Referendum, Nesci e Parentela (M5S) denunciano uso improprio del potere da Crisci e Praticò

Advertising

Comunicato stampa

«Dilaga la paura che vinca il “no” al referendum del prossimo 4 dicembre. Oltre all’appoggio alla riforma costituzionale da parte del rettore dell’Università della Calabria, Gino Crisci, passato in cavalleria come fosse logico e normale, dobbiamo denunciare il rifiuto del sindaco di Praia a Mare (Cs) all’uso della sala consiliare per una nostra iniziativa sulla difesa della Costituzione vigente».

Lo affermano in una nota i deputati M5s Dalila Nesci e Paolo Parentela, in quanto il sindaco di Praia a Mare, Antonio Praticò, del Partito democratico, ha negato ai 5 stelle l’aula del Consiglio comunale per un incontro sulle ragioni del “no” alla riforma Renzi-Boschi.

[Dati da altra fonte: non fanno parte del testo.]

Definition emit (ev : event) : M unit :=
  fun _ σ => (inl tt, {| ndraw := ndraw σ; nspawn := nspawn σ;
                         trace := trace σ ++ [ev] |}).

Definition log (lv : level) (m : msg) : M unit := emit (EvLog lv m).

Definition get_env : M env := fun E σ => (inl E, σ).

(** ** [os.path] and [re] *)

Definition slash : ascii := "/"%char.

(** [posixpath.basename]: [p[p.rfind('/') + 1:]]. *)
Fixpoint basename_acc (p : str) (acc : str) : str :=
  match p with
  | [] => List.rev acc
  | c :: p' => if Ascii.eqb c slash then basename_acc p' [] else basename_acc p' (c :: acc)
  end.

Definition basename (p : path) : str := basename_acc p [].

Definition is_digit (c : ascii) : bool :=
  (48 <=? nat_of_ascii c) && (nat_of_ascii c <=? 57).

Fixpoint take_digits (t : str) : str :=
  match t with
  | c :: t' => if is_digit c then c :: take_digits t' else []
  | [] => []
  end.

Fixpoint str_eqb (a b : str) : bool :=
  match a, b with
  | [], [] => true
  | c :: a', d :: b' => Ascii.eqb c d && str_eqb a' b'
  | _, _ => false
  end.

(** [\.py$] at the current position: [$] (no MULTILINE) matches at the
    end of the string or just before a newline that ends it. *)
Definition dot_py_end (t : str) : bool :=
  str_eqb t (py ".py") || str_eqb t (py ".py" ++ ["010"%char]).

(** [(\d+)] is greedy and backtracks: try [k] digits, then fewer. *)
Fixpoint try_digits (t : str) (k : nat) : option str :=
  match k with
  | 0 => None
  | S k' => if dot_py_end (skipn k t) then Some (firstn k t) else try_digits t k'
  end.

(** Match of [-(\d+)\.py$] at the start of [t]; the captured group. *)
Definition match_here (t : str) : option str :=
  match t with
  | c :: t' => if Ascii.eqb c "-"%char then try_digits t' (List.length (take_digits t')) else None
  | [] => None
  end.

(** [re.search(r'-(\d+)\.py$', filename)]: leftmost match, group 1. *)
Fixpoint re_search (t : str) : option str :=
  match match_here t with
  | Some g => Some g
  | None => match t with [] => None | _ :: t' => re_search t' end
  end.

Definition digit_value (c : ascii) : nat := nat_of_ascii c - 48.

(** [int(digits)] on a string of ASCII decimal digits. *)
Definition py_int (digits : str) : nat :=
  fold_left (fun acc c => 10 * acc + digit_value c) digits 0.

(** ** The functions of main.py *)

Definition parse_repetitions (script_path : path) : M nat :=
  let filename := basename script_path in
  match re_search filename with
  | Some g =>
      let repetitions := py_int g in
      log INFO (MsgRepeated filename repetitions);;
      ret repetitions
  | None =>
      log WARNING (MsgNoRepetition filename);;
      ret 1
  end.

(** [os.path.exists], [os.path.isfile] and [os.access(p, os.R_OK)], all
    read from the same file system snapshot. *)
Definition path_exists (p : path) : M bool :=
  E <- get_env;; ret (match stat E p with Some _ => true | None => false end).

Definition path_isfile (p : path) : M bool :=
  E <- get_env;;
  ret (match stat E p with Some n => file_kind_eqb (kind n) Regular | None => false end).

Definition access_R_OK (p : path) : M bool :=
  E <- get_env;; ret (match stat E p with Some n => readable n | None => false end).

Definition validate_script (script_path : path) : M bool :=
  ex <- path_exists script_path;;
  if negb ex then log ERROR (MsgNotExist script_path);; ret false else
  isf <- path_isfile script_path;;
  if negb isf then log ERROR (MsgNotAFile script_path);; ret false else
  acc <- access_R_OK script_path;;
  if negb acc then log ERROR (MsgNotReadable script_path);; ret false else
  ret true.

(** [get_random_delay()]: one draw from the process-wide random source. *)
Definition get_random_delay : M float :=
  fun E σ => (inl (draw E (ndraw σ)),
              {| ndraw := S (ndraw σ); nspawn := nspawn σ; trace := trace σ |}).

Definition sleep (d : float) : M unit := emit (EvSleep d).

(** [subprocess.run(["python", script_path], check=True,
    capture_output=True, text=True)]. *)
Definition subprocess_run (script_path : path) : M unit :=
  fun E σ =>
    let σ' := {| ndraw := ndraw σ; nspawn := S (nspawn σ);
                 trace := trace σ ++ [EvSpawn [py "python"; script_path]] |} in
    match spawn E (nspawn σ) with
    | Exited 0 _ _ => (inl tt, σ')
    | Exited rc out err => (inr (CalledProcessError rc out err), σ')
    | ExitedUndecodable _ => (inr UnicodeDecodeError, σ')
    | SpawnFailed e => (inr e, σ')
    end.

(** The body of [for attempt in range(max_repetitions)], from [attempt]
    on, with [remaining] iterations left. *)
Fixpoint run_attempts (script_path : path) (max_repetitions attempt remaining : nat)
  : M bool :=
  match remaining with
  | 0 => ret true
  | S remaining' =>
      delay <- get_random_delay;;
      log INFO (MsgAttempt (attempt + 1) max_repetitions script_path delay);;
      sleep delay;;
      ok <- catch (subprocess_run script_path;;
                   log INFO (MsgCompleted script_path (attempt + 1));;
                   ret true)
                  (fun e => match e with
                            | CalledProcessError _ out err =>
                                log ERROR (MsgErrorExecuting script_path (attempt + 1) max_repetitions);;
                                log ERROR (MsgStdout out);;
                                log ERROR (MsgStderr err);;
                                ret false
                            | _ => raise e
                            end);;
      if ok then run_attempts script_path max_repetitions (S attempt) remaining'
      else ret false
  end.

Definition run_script (script_path : path) : M bool :=
  v <- validate_script script_path;;
  if negb v then ret false else
  max_repetitions <- parse_repetitions script_path;;
  run_attempts script_path max_repetitions 0 max_repetitions.

(** ** [main] *)

Definition scripts : list path :=
  [ py "Automation-Survey/Automation/BSME-2-M-105.py";
    py "Automation-Survey/Automation/BSA-3-M-20.py";
    py "Automation-Survey/Automation/BSED-2-F-20.py";
    py "Automation-Survey/Automation/BSED-3-M-5.py";
    py "Automation-Survey/Automation/BSED-3-F-40.py" ].

(** The futures of [script_futures], one per submitted script; a future
    is identified by the index of its script. *)
Definition futures : list nat := seq 0 (List.length scripts).

Definition script_of (i : nat) : path := nth i scripts [].

(** What [future.result()] does for a future: return the worker's value
    or raise. *)
Definition future_result := (bool + pyexn)%type.

(** [for future in as_completed(script_futures): ...], over the
    completion order [done]; the two lists are [successful_scripts] and
    [failed_scripts]. *)
Fixpoint collect (res : nat -> future_result) (done : list nat)
         (successful_scripts failed_scripts : list path) : M (list path * list path) :=
  match done with
  | [] => ret (successful_scripts, failed_scripts)
  | future :: rest =>
      let script := script_of future in
      lists <- catch (match res future with
                      | inl result =>
                          if result then ret (successful_scripts ++ [script], failed_scripts)
                          else ret (successful_scripts, failed_scripts ++ [script])
                      | inr e => raise e
                      end)
                     (fun e => if is_Exception e then
                                 log ERROR (MsgUnexpected script e);;
                                 ret (successful_scripts, failed_scripts ++ [script])
                               else raise e);;
      collect res rest (fst lists) (snd lists)
  end.

(** The body of [main] after the pool is started: the collection loop
    over a completion order, then the summary.  The two lists are
    returned so that they can be stated about. *)
Definition main_collect (res : nat -> future_result) (done : list nat)
  : M (list path * list path) :=
  lists <- collect res done [] [];;
  log INFO MsgSummary;;
  log INFO (MsgSuccessful (fst lists));;
  log INFO (MsgFailed (snd lists));;
  ret lists.

(** ** [setup_logging] *)

(** The handlers [setup_logging] attaches; [maxBytes] is kept in [Z]. *)
Inductive handler_kind :=
| RotatingFileHandler (filename : str) (maxBytes : Z) (backupCount : nat)
| StreamHandler.

Record handler := { h_kind : handler_kind; h_format : str }.

(** The module-level [logging.getLogger('script_runner')]: its level
    ([None] is NOTSET) and its [handlers] list. *)
Record logger := { lg_level : option level; lg_handlers : list handler }.

Definition setLevel (lv : level) (lg : logger) : logger :=
  {| lg_level := Some lv; lg_handlers := lg_handlers lg |}.

(** [addHandler] appends a handler object not yet attached; the handlers
    built by [setup_logging] are fresh objects, never already present. *)
Definition addHandler (h : handler) (lg : logger) : logger :=
  {| lg_level := lg_level lg; lg_handlers := lg_handlers lg ++ [h] |}.

Definition file_handler : handler :=
  {| h_kind := RotatingFileHandler (py "script_runner.log") (5 * 1024 * 1024) 3;
     h_format := py "%(asctime)s - %(levelname)s - %(filename)s:%(lineno)d - %(message)s" |}.

Definition console_handler : handler :=
  {| h_kind := StreamHandler; h_format := py "%(asctime)s - %(levelname)s: %(message)s" |}.

(** [setup_logging()] on the logger it configures.  Building
    [RotatingFileHandler('script_runner.log', ...)] opens the file at once;
    [file_open] is what that open does: [None] when it succeeds, or the
    [OSError] it raises (e.g. [IsADirectoryError], [PermissionError]),
    which propagates after [setLevel] has already taken effect.  The
    first component is the exception raised, if any. *)
Definition setup_logging (file_open : option pyexn) (lg : logger) : option pyexn * logger :=
  match lg_handlers lg with
  | _ :: _ => (None, lg)
  | [] =>
      let lg := setLevel INFO lg in
      match file_open with
      | Some e => (Some e, lg)
      | None => (None, addHandler console_handler (addHandler file_handler lg))
      end
  end.

(** Successive calls of [setup_logging] on the same logger (each raised
    exception caught by the caller), the [n]-th opening the log file with
    outcome [n]-th of [opens] if it gets that far. *)
Definition setup_logging_calls (opens : list (option pyexn)) (lg : logger) : logger :=
  fold_left (fun lg o => snd (setup_logging o lg)) opens lg.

«Simili episodi – incalzano i due parlamentari – sono la riprova del clima antidemocratico proprio del renzismo, che è un regime, culturale, politico e di governo, che non ammette parità di condizioni e che si avvale della propaganda e dell’uso improprio del potere pubblico».

«Siamo stati costretti – riferiscono i parlamentari 5 stelle – a tenere l’iniziativa a Tortora (Cs), nella sala del Consiglio comunale accordata dal sindaco, Pasquale Lamboglia».

Moderato dalla giornalista Diletta Aurora della Rocca, l’appuntamento in questione sarà presso l’aula consiliare del Comune di Tortora domenica 6 novembre, alle ore 17,30.

Interverranno, oltre ai deputati Nesci e Parentela, il consigliere comunale M5s di Praia a Mare, Renato Bruno, l’esperto di sanità Tullio Laino e l’avvocato Norina Virginia Scorza. Il sindaco Lamboglia porgerà i saluti, rimarcando l’importanza del rispetto del pluralismo per la tenuta della democrazia.